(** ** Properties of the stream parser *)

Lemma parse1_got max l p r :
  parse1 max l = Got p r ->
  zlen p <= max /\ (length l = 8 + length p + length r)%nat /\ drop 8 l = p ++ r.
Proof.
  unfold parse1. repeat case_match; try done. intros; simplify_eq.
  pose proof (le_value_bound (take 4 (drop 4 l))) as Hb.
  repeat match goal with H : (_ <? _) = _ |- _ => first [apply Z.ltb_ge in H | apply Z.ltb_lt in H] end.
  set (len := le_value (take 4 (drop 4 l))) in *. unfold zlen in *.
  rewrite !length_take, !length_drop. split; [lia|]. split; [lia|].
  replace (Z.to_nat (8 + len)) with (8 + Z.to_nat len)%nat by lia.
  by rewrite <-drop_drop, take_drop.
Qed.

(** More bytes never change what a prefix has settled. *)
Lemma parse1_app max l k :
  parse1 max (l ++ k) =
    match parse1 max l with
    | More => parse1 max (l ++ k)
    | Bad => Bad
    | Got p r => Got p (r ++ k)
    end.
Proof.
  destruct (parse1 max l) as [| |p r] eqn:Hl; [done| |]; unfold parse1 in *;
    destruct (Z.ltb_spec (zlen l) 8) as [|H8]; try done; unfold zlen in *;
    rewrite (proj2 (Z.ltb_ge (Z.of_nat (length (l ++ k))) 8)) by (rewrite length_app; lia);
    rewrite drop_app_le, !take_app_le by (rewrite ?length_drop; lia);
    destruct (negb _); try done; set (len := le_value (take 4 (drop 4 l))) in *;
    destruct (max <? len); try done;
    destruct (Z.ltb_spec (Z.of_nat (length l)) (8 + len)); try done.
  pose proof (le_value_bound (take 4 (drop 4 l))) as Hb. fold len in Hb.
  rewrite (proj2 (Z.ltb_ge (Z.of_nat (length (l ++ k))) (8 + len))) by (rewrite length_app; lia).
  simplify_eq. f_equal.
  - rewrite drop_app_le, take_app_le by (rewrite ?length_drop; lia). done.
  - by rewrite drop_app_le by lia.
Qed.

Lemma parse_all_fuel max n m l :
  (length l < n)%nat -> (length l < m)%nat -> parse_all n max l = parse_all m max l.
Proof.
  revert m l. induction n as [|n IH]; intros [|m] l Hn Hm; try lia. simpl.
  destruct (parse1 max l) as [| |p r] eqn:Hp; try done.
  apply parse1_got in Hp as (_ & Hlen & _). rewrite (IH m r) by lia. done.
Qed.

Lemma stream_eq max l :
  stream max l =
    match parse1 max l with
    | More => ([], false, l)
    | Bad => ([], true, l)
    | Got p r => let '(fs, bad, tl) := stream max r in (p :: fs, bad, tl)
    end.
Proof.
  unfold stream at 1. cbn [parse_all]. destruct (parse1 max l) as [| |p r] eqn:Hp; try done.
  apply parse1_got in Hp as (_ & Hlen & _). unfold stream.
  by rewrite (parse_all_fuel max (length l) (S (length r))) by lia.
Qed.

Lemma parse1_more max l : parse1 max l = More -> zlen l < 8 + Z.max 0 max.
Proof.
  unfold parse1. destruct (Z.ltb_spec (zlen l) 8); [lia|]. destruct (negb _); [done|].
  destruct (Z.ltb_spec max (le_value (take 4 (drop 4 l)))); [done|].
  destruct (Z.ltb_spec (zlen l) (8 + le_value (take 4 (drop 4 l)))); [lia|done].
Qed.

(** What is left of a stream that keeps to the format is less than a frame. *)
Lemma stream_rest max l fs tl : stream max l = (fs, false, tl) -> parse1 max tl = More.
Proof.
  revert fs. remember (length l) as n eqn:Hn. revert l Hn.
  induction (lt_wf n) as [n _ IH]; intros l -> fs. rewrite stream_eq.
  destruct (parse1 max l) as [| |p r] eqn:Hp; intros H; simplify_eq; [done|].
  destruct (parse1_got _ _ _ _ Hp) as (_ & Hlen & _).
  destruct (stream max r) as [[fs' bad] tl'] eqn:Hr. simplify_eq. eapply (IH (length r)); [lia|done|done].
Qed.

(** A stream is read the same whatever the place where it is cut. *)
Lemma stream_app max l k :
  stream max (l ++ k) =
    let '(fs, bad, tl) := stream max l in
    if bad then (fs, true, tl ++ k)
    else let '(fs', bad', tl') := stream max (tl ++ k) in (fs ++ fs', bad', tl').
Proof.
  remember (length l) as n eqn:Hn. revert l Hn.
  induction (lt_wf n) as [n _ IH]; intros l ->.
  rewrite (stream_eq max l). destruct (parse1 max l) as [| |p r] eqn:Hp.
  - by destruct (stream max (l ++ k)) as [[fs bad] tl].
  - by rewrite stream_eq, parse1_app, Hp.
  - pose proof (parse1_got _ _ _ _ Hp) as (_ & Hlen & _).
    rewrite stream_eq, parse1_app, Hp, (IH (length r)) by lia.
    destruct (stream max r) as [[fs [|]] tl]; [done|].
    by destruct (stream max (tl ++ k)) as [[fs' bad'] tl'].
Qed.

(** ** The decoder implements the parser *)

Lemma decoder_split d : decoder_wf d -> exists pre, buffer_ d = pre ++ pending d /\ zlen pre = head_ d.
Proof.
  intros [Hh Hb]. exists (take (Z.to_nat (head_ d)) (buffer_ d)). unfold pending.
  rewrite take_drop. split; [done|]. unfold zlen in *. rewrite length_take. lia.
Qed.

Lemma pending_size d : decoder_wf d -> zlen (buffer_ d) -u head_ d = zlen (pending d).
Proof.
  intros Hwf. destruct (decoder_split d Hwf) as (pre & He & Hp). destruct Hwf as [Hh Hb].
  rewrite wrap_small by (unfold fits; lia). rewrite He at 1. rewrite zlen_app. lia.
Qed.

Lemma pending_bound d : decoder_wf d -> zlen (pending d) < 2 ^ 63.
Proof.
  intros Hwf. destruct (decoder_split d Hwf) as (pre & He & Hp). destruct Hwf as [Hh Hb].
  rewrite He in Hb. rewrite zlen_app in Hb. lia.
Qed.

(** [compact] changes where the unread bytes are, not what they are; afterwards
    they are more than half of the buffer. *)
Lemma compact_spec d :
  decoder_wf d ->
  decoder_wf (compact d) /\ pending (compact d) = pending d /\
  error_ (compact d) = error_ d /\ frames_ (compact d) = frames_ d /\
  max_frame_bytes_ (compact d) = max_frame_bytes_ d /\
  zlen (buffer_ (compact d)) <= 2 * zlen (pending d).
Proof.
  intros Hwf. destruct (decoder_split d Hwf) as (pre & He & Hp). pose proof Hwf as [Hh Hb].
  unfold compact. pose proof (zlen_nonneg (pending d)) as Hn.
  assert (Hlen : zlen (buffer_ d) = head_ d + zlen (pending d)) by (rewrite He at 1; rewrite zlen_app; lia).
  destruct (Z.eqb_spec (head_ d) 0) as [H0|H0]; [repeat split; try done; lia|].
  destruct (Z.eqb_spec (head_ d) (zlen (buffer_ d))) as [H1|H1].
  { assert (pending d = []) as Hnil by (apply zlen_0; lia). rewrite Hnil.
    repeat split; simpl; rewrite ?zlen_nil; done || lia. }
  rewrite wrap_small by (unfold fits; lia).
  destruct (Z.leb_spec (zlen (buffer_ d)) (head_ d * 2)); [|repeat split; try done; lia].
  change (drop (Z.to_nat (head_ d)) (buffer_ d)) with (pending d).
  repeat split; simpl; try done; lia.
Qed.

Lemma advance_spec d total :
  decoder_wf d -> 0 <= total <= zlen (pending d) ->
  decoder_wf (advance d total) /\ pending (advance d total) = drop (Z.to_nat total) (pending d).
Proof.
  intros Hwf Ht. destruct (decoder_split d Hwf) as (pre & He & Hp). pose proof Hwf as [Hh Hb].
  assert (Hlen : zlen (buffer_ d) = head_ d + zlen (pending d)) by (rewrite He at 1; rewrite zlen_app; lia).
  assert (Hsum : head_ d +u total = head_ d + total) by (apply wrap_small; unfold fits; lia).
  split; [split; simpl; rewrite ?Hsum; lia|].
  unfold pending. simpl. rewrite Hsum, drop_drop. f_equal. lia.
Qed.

-------

WORK INSTRUCTIONS
Retype, exactly and in full, the lines above from the one containing "max_frame_bytes_ (compact d)" through the one containing "unfold compact. pose".

EXERCISE RESPONSE
  max_frame_bytes_ (compact d) = max_frame_bytes_ d /\
  zlen (buffer_ (compact d)) <= 2 * zlen (pending d).
Proof.
  intros Hwf. destruct (decoder_split d Hwf) as (pre & He & Hp). pose proof Hwf as [Hh Hb].
  unfold compact. pose proof (zlen_nonneg (pending d)) as Hn.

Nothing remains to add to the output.